Aliás, a falta de qualquer imagem da manifestação na reportagem de domingo passado da Folha bem que poderia ter merecido alguma menção, ainda que ao jornal possa parecer que já estou querendo demais.
A verdade é que o jornal e seu ombudsman – o que é mais grave – parecem achar natural o direito que se arrogam de decidirem quanto de informação o leitor deve ter...
Lins da Silva ainda incorreu num erro factual que revela pouco cuidado seu na apuração do fato que comentou, ao dizer que o manifesto do Movimento dos Sem Mídia lido diante da Folha foi reproduzido “na íntegra” pelo jornal.
Para informação do ombudsman, o que foi reproduzido “na íntegra” pela Folha no domingo passado foi o teor do abaixo-assinado na internet contra o editorial daquele veículo que desencadeou tudo.
Vale registrar que Manifesto do MSM lido diante da sede a Folha sábado passado foi absolutamente ignorado por ela, apesar de eu ter dado cópia do documento ao jornalista Fernando Melo, enviado pelo jornal para “cobrir” o evento.
Quanto à opinião de Lins da Silva de que o episódio denotaria algum tipo de “avanço” na relação entre a imprensa e a sociedade, acho que centenas de pessoas terem que promover um ato público em frente a um jornal para conseguirem alguma reação sua, decorre justamente de problemas nessa relação.

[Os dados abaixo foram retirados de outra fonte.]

(* ===== verification/StoreInv.v ===== *)
(** * internal/storage: the database invariant

    [WF]: every stored row is the row of its event, identifiers and sequence
    numbers are unique, the tag index holds exactly the one-letter tags of the
    stored events, the search index and the principals refer to stored events,
    and an address has at most one row.  [Indexed]: the search index holds the
    contents of exactly those stored events that the search mode of their save
    indexes.  Every operation preserves both: [Kept] is the interface of an
    invariant that deletions of rows preserve. *)

From S2P Require Import Prelude GoLib GoCodec GoLemmas Nostr NostrProps Filter Store StoreQuery StoreAdmin.

(** The tag index of a list of rows. *)
Fixpoint row_tags (rows : list EventRow) : list TagRow :=
  match rows with
  | [] => []
  | r :: l => tag_rows (r_id r) (etags (r_raw r)) ++ row_tags l
  end.

Definition replaces (kind : Z) : bool := IsReplaceable kind || IsAddressable kind.

Record WF (db : DB) : Prop := {
  wf_rows : ∀ r, r ∈ events db →
    r = event_row (r_seq r) (r_raw r) ∧ r_seq r < next_seq db ∧ wire_shape (r_raw r);
  wf_ids : NoDup (r_id <$> events db);
  wf_seqs : StronglySorted Z.lt (r_seq <$> events db);
  wf_tags : tags db = row_tags (events db);
  wf_search : ∀ s, s ∈ search db → ∃ r, r ∈ events db ∧ r_seq r = s.1 ∧ Content (r_raw r) = s.2;
  wf_unique : ∀ r r', r ∈ events db → r' ∈ events db → replaces (r_kind r) = true →
    at_address (r_pubkey r) (r_kind r) (r_d r) r' = true → r = r';
  wf_marmot : ∀ id, is_Some (marmot db !! id) → id ∈ r_id <$> events db;
}.

(** The tables the invariant reads. *)
Definition same_core (db db' : DB) : Prop :=
  events db' = events db ∧ next_seq db' = next_seq db ∧ tags db' = tags db ∧
  search db' = search db ∧ marmot db' = marmot db.

Lemma WF_core db db' : same_core db db' → WF db → WF db'.
Proof. intros (E1 & E2 & E3 & E4 & E5) []. split; rewrite ?E1, ?E2, ?E3, ?E4, ?E5; done. Qed.

Lemma WF_empty : WF empty_db.
Proof.
  split; cbn; try set_solver; try constructor.
  intros id [? H]. by rewrite lookup_empty in H.
Qed.

(** ** Deleting rows *)

Lemma events_delete p db : events (delete_events p db).1 = List.filter (λ r, negb (p r)) (events db).
Proof. done. Qed.

Lemma elem_of_events_delete p db r :
  r ∈ events (delete_events p db).1 ↔ r ∈ events db ∧ p r = false.
Proof. rewrite events_delete, elem_of_lfilter, negb_true_iff. done. Qed.

(** With unique keys, a key is among the deleted ones exactly when its row is
    deleted. *)
Lemma gone_key {B} (key : EventRow → B) (test : B → B → bool) p rows r :
  (∀ x y, test x y = true ↔ x = y) → NoDup (key <$> rows) → r ∈ rows →
  existsb (λ x, test (key x) (key r)) (List.filter p rows) = p r.
Proof.
  intros Ht Hnd Hr. apply eq_true_iff_eq. rewrite existsb_elem. split.
  - intros (x & [Hx Hp]%elem_of_lfilter & Hk%Ht).
    by rewrite (NoDup_fmap_elem key rows r x Hnd Hr Hx (eq_sym Hk)).
  - intros Hp. exists r. rewrite elem_of_lfilter. by rewrite Ht.
Qed.

Lemma tag_rows_event id l t : t ∈ tag_rows id l → t_event t = id.
Proof.
  induction l as [|[|n [|v rest]] l IH]; cbn; try set_solver.
  case_match; set_solver.
Qed.

Lemma row_tags_filter (p : EventRow → bool) (g : string → bool) rows :
  (∀ r, r ∈ rows → g (r_id r) = p r) →
  List.filter (λ t, negb (g (t_event t))) (row_tags rows)
  = row_tags (List.filter (λ r, negb (p r)) rows).
Proof.
  induction rows as [|r rows IH]; intros Hg; cbn; [done|].
  rewrite lfilter_app, IH by set_solver. pose proof (Hg r ltac:(set_solver)) as Hr.
  destruct (p r); cbn.
  - rewrite lfilter_none; [done|]. intros t Ht%tag_rows_event. by rewrite Ht, Hr.
  - rewrite lfilter_all; [done|]. intros t Ht%tag_rows_event. by rewrite Ht, Hr.
Qed.

Lemma sorted_NoDup (l : list Z) : StronglySorted Z.lt l → NoDup l.
Proof.
  induction 1 as [|x l _ IH Hx]; constructor; [|done].
  intros Hin. rewrite Forall_forall in Hx. specialize (Hx x Hin). lia.
Qed.

Lemma sublist_sorted (l k : list Z) : l `sublist_of` k → StronglySorted Z.lt k → StronglySorted Z.lt l.
Proof.
  induction 1 as [|x l k Hl IH|x l k Hl IH]; intros Hs; [done| |]; inversion Hs as [|? ? Hk Hx]; subst; auto.
  constructor; [by apply IH|]. rewrite Forall_forall in *. intros y Hy. apply Hx.
  by eapply elem_of_sublist.
Qed.

Lemma lfilter_fmap_sublist {A B} (f : A → B) p (l : list A) :
  f <$> List.filter p l `sublist_of` f <$> l.
Proof. induction l as [|x l IH]; cbn; [done|]. destruct (p x); by constructor. Qed.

Por fim, espanta-me que um jornal noticiar, de forma truncada, com falta de montes de informações, um ato público de centenas de pessoas diante de sua sede seja considerado mais do que mera obrigação de uma empresa que se propõe a informar as pessoas.
O ombudsman anterior
Reproduzo, abaixo, crítica interna do ex-ombudsman da Folha de São Paulo Mário Magalhães, que versou sobre o primeiro Ato que o Movimento dos Sem Mídia fez diante da Folha, em 15 de setembro de 2007.

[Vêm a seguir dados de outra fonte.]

Lemma checkAttr_inert a : checkAttr a = Ok tt ↔ inert_attr css_safe a.
Proof.
  unfold checkAttr, inert_attr, css_safe. cbv zeta. set (name := ToLower (Local (attr_Name a))). set (value := TrimSpace (attr_Value a)).
  rewrite !guard_bind_Ok, result_bind_Ok, !andb_false_iff, orb_false_iff, !String.eqb_neq, Z.ltb_nlt.
  set (links := if _ && _ then _ else _). set (styles := if isCSSAttribute name then _ else _).
  assert ((∃ u, links = Ok u ∧ styles = Ok tt) ↔
    ((name = "href" ∨ name = "src" → value ≠ "" ∧ HasPrefix value "#" = true) ∧
     (isCSSAttribute name = true → safeSVGCSSText value = Ok true))) as ->.
  { assert ((∃ u, links = Ok u) ↔ (name = "href" ∨ name = "src" → value ≠ "" ∧ HasPrefix value "#" = true)) as <-.
    { unfold links. destruct (String.eqb_spec name "href"), (String.eqb_spec name "src"), (String.eqb_spec value ""), (HasPrefix value "#");
        cbn; try (destruct (HasPrefix (ToLower value) "javascript:")); naive_solver. }
    assert (styles = Ok tt ↔ (isCSSAttribute name = true → safeSVGCSSText value = Ok true)) as <-.
    { unfold styles. destruct (isCSSAttribute name); [|naive_solver]. destruct (safeSVGCSSText value) as [[|]|]; naive_solver. }
    split; [intros (u & Hl & Hs); split; [by exists u|done]|intros ((u & Hl) & Hs); by exists u]. }
  apply and_iff; [|apply and_iff; [|done]].
  - destruct (decide (name = "base")), (decide (Space (attr_Name a) = "xml")), (decide (Space (attr_Name a) = "http://www.w3.org/XML/1998/namespace")); tauto.
  - destruct (HasPrefix name "on"), (decide (2 < len name)); split; try tauto; intuition congruence.
Qed.

Lemma checkAttrs_inert attrs : checkAttrs attrs = Ok tt ↔ Forall (inert_attr css_safe) attrs.
Proof.
  induction attrs as [|a r IH]; cbn [checkAttrs]; [naive_solver|]. rewrite result_bind_Ok, Forall_cons, <-checkAttr_inert, <-IH.
  split; [|naive_solver]. intros ([] & ? & ?). naive_solver.
Qed.

(** ** The steps *)

Lemma svg_steps_app st a b : svg_steps st (a ++ b) = svg_steps st a ≫= λ st', svg_steps st' b.
Proof. revert st; induction a as [|t a IH]; intros st; cbn; [done|]. destruct (svg_step st t) as [st'|]; cbn; [apply IH|done]. Qed.

Definition leaf_style (sd : Z) (style : string) (t : xml_Token) : string := if 0 <? sd then style +:+ leaf_text (Leaf t) else style.
Definition is_leaf (t : xml_Token) : bool := match t with StartElement _ _ | EndElement _ => false | _ => true end.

Vale lembrar que Magalhães foi defenestrado da Folha quando suas críticas começaram a se tornar mais intensas e frequentes. Na verdade, ele pediu demissão, mas foi porque tentaram tolher seu trabalho.

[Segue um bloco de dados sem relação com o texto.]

(* ===== verification/GitRelay.v ===== *)
(** * tinygit: the Git relay (gitrelay.go, admission.go, journal.go, repository.go, archive.go, recovery_refs.go)

    A relay keeps events in the store ([Store.DB], through internal/gitstore),
    bare repositories and journals on disk and two maps in memory.  An operation
    is an [act]: it leaves the worlds a crash may find, its last world and its
    result.  The git binary is the parameter [Git]; the callbacks of [Config]
    are fields of [GitConfig]. *)

From S2P Require Import Prelude GoLib GoCodec GoLemmas GoStrings Nostr Filter Store StoreQuery GitMeta.

(** ** Repositories and the world *)

Record Repository := mkRepository {
  rp_Owner : string; rp_Identifier : string; rp_EventID : string; rp_Private : bool;
  rp_Clone : list string; rp_Relays : list string; rp_Maintainers : list string;
  rp_Refs : gmap string string; rp_Head : string; rp_Alternative : bool }.
Definition no_repository : Repository := mkRepository "" "" "" false [] [] [] ∅ "" false.
Definition with_refs (refs : gmap string string) (head : string) (r : Repository) : Repository :=
  mkRepository (rp_Owner r) (rp_Identifier r) (rp_EventID r) (rp_Private r) (rp_Clone r) (rp_Relays r) (rp_Maintainers r)
    refs head (rp_Alternative r).
Definition with_event (id : string) (r : Repository) : Repository :=
  mkRepository (rp_Owner r) (rp_Identifier r) id (rp_Private r) (rp_Clone r) (rp_Relays r) (rp_Maintainers r)
    (rp_Refs r) (rp_Head r) (rp_Alternative r).

Record GitFeatures := mkGitFeatures { gf_Grasp : bool; gf_Grasp02 : bool; gf_Grasp03 : bool; gf_Grasp05 : bool; gf_Grasp06 : bool; gf_Grasp08 : bool }.
Record GitPolicy := mkGitPolicy { gp_Reads : string; gp_Features : GitFeatures }.
Definition PrivateServiceEnabled (p : GitPolicy) : bool :=
  gf_Grasp (gp_Features p) && gf_Grasp08 (gp_Features p) && String.eqb (gp_Reads p) "members".

(** The callbacks see the host's store. *)
Record GitConfig := mkGitConfig {
  gc_authorize : option (DB → Event → Repository → result unit);
  gc_maintainers : option (DB → Repository → string → bool);
  gc_policy : GitPolicy;
  gc_serviceURL : string;
  gc_grasp06 : bool;
  gc_eventSync : bool;
  gc_onPromote : option (string → Repository → DB → DB * result unit) }.

Record journalRecord := mkJournal {
  jr_Repository : string; jr_EventID : string; jr_Kind : Z; jr_Refs : gmap string string; jr_Head : string }.

(** The git binary on a bare repository: [init], [cat-file --batch-check] on
    its input, [for-each-ref], [update-ref --stdin], [update-ref -d],
    [symbolic-ref HEAD ref] and [symbolic-ref -q HEAD]; [None] is a failure. *)
Class Git := {
  gitdir : Type;
  git_init : gitdir;
  cat_file : gitdir → string → option string;
  for_each_ref : gitdir → option string;
  update_refs : gitdir → string → option gitdir;
  delete_ref : gitdir → string → option gitdir;
  set_head : gitdir → string → option gitdir;
  get_head : gitdir → option string;
}.

(** [key]: owner and identifier, parted by a NUL. *)
Definition key (owner identifier : string) : string := owner +:+ str1 0 +:+ identifier.

Section Relay.
Context `{Git} `{NostrCrypto} `{GoUnicode} `{GoFTS} `{GoURL} `{Awk}.

(** A bare repository: git's part, and the files tinyrelay.refs,
    tinyrelay.pending and tinyrelay.pending.head. *)
Record RepoDir := mkDir {
  rd_git : gitdir; rd_state : option string; rd_pending : option string; rd_pending_head : option string }.

(** [repoPath]: under prs/ or not, owner, identifier. *)
Definition gpath : Type := bool * string * string.
Definition repoPath (r : Repository) : gpath := (rp_Alternative r, rp_Owner r, rp_Identifier r).

(** [w_journal] is the journal directory by file name, a file being its record. *)
Record World := mkWorld {
  w_db : DB; w_dirs : gmap gpath RepoDir; w_journal : gmap string journalRecord;
  w_repos : gmap string Repository; w_pending : gset string }.

Definition on_dirs (f : gmap gpath RepoDir → gmap gpath RepoDir) (w : World) : World :=
  mkWorld (w_db w) (f (w_dirs w)) (w_journal w) (w_repos w) (w_pending w).
Definition on_journal (f : gmap string journalRecord → gmap string journalRecord) (w : World) : World :=
  mkWorld (w_db w) (w_dirs w) (f (w_journal w)) (w_repos w) (w_pending w).
Definition on_repos (f : gmap string Repository → gmap string Repository) (w : World) : World :=
  mkWorld (w_db w) (w_dirs w) (w_journal w) (f (w_repos w)) (w_pending w).
Definition on_pending (f : gset string → gset string) (w : World) : World :=
  mkWorld (w_db w) (w_dirs w) (w_journal w) (w_repos w) (f (w_pending w)).
Definition on_db (f : DB → DB) (w : World) : World :=
  mkWorld (f (w_db w)) (w_dirs w) (w_journal w) (w_repos w) (w_pending w).

(** ** Actions *)

Definition act (A : Type) : Type := World → list World * World * result A.
#[export] Instance act_ret : MRet act := λ A a w, ([], w, Ok a).
#[export] Instance act_bind : MBind act := λ A B f m w,
  match m w with
  | (l, w, Ok a) => let '(l', w', r) := f a w in (l ++ l', w', r)
  | (l, w, Err e) => (l, w, Err e)
  end.
Definition get {A} (f : World → act A) : act A := λ w, f w w.
Definition lift {A} (r : result A) : act A := λ w, ([], w, r).
Definition fail {A} (m : string) : act A := lift (Err m).
(** One statement that leaves a new world. *)
Definition put (f : World → World) : act unit := λ w, ([f w], f w, Ok tt).
Fixpoint each {A} (f : A → act unit) (l : list A) : act unit :=
  match l with [] => mret tt | a :: r => f a;; each f r end.

(** ** The store behind the engine (internal/gitstore) *)

Definition gs_Query (db : DB) (f : Filter) (now limit : Z) : list Event :=
  R_Events (Query db f (mkQueryOptions now (mkAccess [] true false) limit None)).
Definition gs_ErrDuplicate : string := "duplicate event".
Definition gs_Save (db : DB) (e : Event) (now : Z) : DB * result unit :=
  match Save db e (mkSaveOptions now "" [] None) with
  | (db, Ok _) => (db, Ok tt)
  | (db, Err m) => (db, Err (if String.eqb m ErrDuplicate then gs_ErrDuplicate else m))
  end.
Definition gs_Latest (db : DB) (kind : Z) (pubkey identifier : string) : option Event :=
  r_raw <$> head (merge_sort newest_first (List.filter (at_address pubkey kind identifier) (events db))).
Definition gs_Exists (db : DB) (id : string) (kind : Z) : bool :=
  existsb (λ r, String.eqb (r_id r) id && (r_kind r =? kind)) (events db).

(** ** Authority *)

Definition IsMaintainer (cfg : GitConfig) (db : DB) (r : Repository) (pubkey : string) : bool :=
  if String.eqb pubkey "" then false
  else if String.eqb pubkey (rp_Owner r) || contains (rp_Maintainers r) pubkey then true
  else match gc_maintainers cfg with Some f => f db r pubkey | None => false end.

Definition d_filter (kind : Z) (d : string) : Filter := mkFilter None None (Some [kind]) {["d" := [d]]} None None None "".

Definition of_metadata (m : Metadata) : Repository :=
  mkRepository (md_Author m) (md_Identifier m) (md_EventID m) (md_Private m) (md_Clone m) (md_Relays m) (md_Maintainers m)
    (md_Refs m) (md_Head m) false.

(** The first stored announcement that names the signer a maintainer. *)
Fixpoint first_announcement (cfg : GitConfig) (db : DB) (parse : Event → result Repository) (pubkey : string) (q : list Event) : Repository :=
  match q with
  | [] => no_repository
  | candidate :: r =>
    match parse candidate with
    | Ok ann => if IsMaintainer cfg db ann pubkey then ann else first_announcement cfg db parse pubkey r
    | Err _ => first_announcement cfg db parse pubkey r
    end
  end.

(** [parse] is the recursive call, on announcements. *)
Definition parseRepository_with (parse : Event → result Repository) (cfg : GitConfig) (w : World) (now : Z) (e : Event) : result Repository :=
  m ← ParseMetadata e;
  let state := of_metadata m in
  if md_Kind m =? KIND_ANNOUNCEMENT then mret state else
  let id := md_Identifier m in
  let not_maintainer := "blocked: state author is not an accepted repository maintainer" in
  let ann := default no_repository (w_repos w !! key (PubKey e) id) in
  ann ← (if String.eqb (rp_Owner ann) "" then
           match gs_Query (w_db w) (d_filter KIND_ANNOUNCEMENT id) now 0 with
           | [] => Err "blocked: repository announcement is missing"
           | q =>
             let ann := first_announcement cfg (w_db w) parse (PubKey e) q in
             guard_err (String.eqb (rp_Owner ann) "") not_maintainer;; mret ann
           end
         else mret ann);
  guard_err (negb (IsMaintainer cfg (w_db w) ann (PubKey e))) not_maintainer;;
  mret (mkRepository (rp_Owner ann) id (ID e) (rp_Private ann) (rp_Clone ann) (rp_Relays ann) (rp_Maintainers ann)
          (rp_Refs state) (rp_Head state) false).

(** The recursion is on announcements, which do not recur. *)
Definition parseRepository (cfg : GitConfig) (w : World) (now : Z) (e : Event) : result Repository :=
  parseRepository_with (λ c, m ← ParseMetadata c; mret (of_metadata m)) cfg w now e.

(** archive.go *)
Definition serviceListed (cfg : GitConfig) (r : Repository) : bool :=
  match url_parse (gc_serviceURL cfg) with
  | None => false
  | Some base =>
    if String.eqb (u_host base) "" then false else
    existsb (λ raw, match url_parse raw with
      | Some u => (String.eqb (u_scheme u) "http" || String.eqb (u_scheme u) "https") && EqualFold (u_host u) (u_host base)
                  && HasSuffix (TrimRightSlash (u_path u)) ("/" +:+ rp_Identifier r +:+ ".git")
      | None => false end) (rp_Clone r)
    && existsb (λ raw, match url_parse raw with
      | Some u => (String.eqb (u_scheme u) "ws" || String.eqb (u_scheme u) "wss") && EqualFold (u_host u) (u_host base)
      | None => false end) (rp_Relays r)
  end.
Definition archiveRelated (cfg : GitConfig) (w : World) (now : Z) (r : Repository) : bool :=
  existsb (λ c, match parseRepository cfg w now c with
    | Ok parsed => String.eqb (rp_Identifier parsed) (rp_Identifier r)
                   && (String.eqb (PubKey c) (rp_Owner r) || contains (rp_Maintainers parsed) (rp_Owner r))
    | Err _ => false end)
    (gs_Query (w_db w) (d_filter KIND_ANNOUNCEMENT (rp_Identifier r)) 0 0).
Definition validateArchiveAnnouncement (cfg : GitConfig) (w : World) (now : Z) (r : Repository) : result unit :=
  let f := gp_Features (gc_policy cfg) in
  guard_err (negb (String.eqb (gc_serviceURL cfg) "" || serviceListed cfg r || archiveRelated cfg w now r
                   || bool_decide (rp_Clone r = []) && bool_decide (rp_Relays r = []) && gf_Grasp02 f && gf_Grasp05 f))
    "blocked: archive repository admission requires GRASP-02 and GRASP-05".

Definition unsupported_kind (e : Event) : string :=
  "unsupported: event kind " +:+ Itoa (Kind e) +:+ " is not GRASP repository metadata".
Definition is_metadata (e : Event) : bool := (Kind e =? KIND_ANNOUNCEMENT) || (Kind e =? KIND_STATE).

A crítica interna de Magalhães foi publicada em seu extinto site na internet dois dias depois do primeiro ato dos Sem Mídia, em 17 de setembro de 2008
Espero que a postura do corajoso ex-ombudsman sirva de referência ao atual.
"Sem-mídia"
por Mário Magalhães, ombudsman da Folha
A reportagem "Em São Paulo, protesto contra absolvição de Renan reúne 200" (pág. A6 do domingo) contou no pé, em 15 linhas, que na véspera houve uma manifestação diante da sede da Folha. Promoveu-a o "Movimento dos Sem Mídia". Foi protocolado na portaria do jornal um manifesto "endossado por cerca de 190 pessoas". Por que a reportagem não informou qual o conteúdo do manifesto? Quem participa do movimento? Havia faixas no ato, como na manifestação contra Renan? Se havia, o que diziam? Em espaço noticioso, não cabe ao jornal ser contra ou a favor da mobilização, mas apenas reportar. Os leitores precisam de informações para formar opinião. Na reportagem de domingo, foi isso que faltou: informação. ----------------------------------- Definitivamente um absurdo a posição da Folha. Reconhecer um erro é dificil e a Folha o fez a contragosto e sempre cercada de "poréns". O frias reconhece que "ditabranda" talvez seja demais, mas ao mesmo tempo afirma que a ditadura foi mesmo "branda". Pedido de desculpas bem estranho. O Ombudsman remonta aos anos 30, uma época BEM diferente da atual para fazer paralelos absurdos com o MSM e seu protesto contra as mentiras deslavadas da Folha... No finzinho da mensagem aparentemente se lembra "ops, realmente, o Comparato deve ter dio alguma coisa há algum tempo, desculpem meu erro!".... Temerário!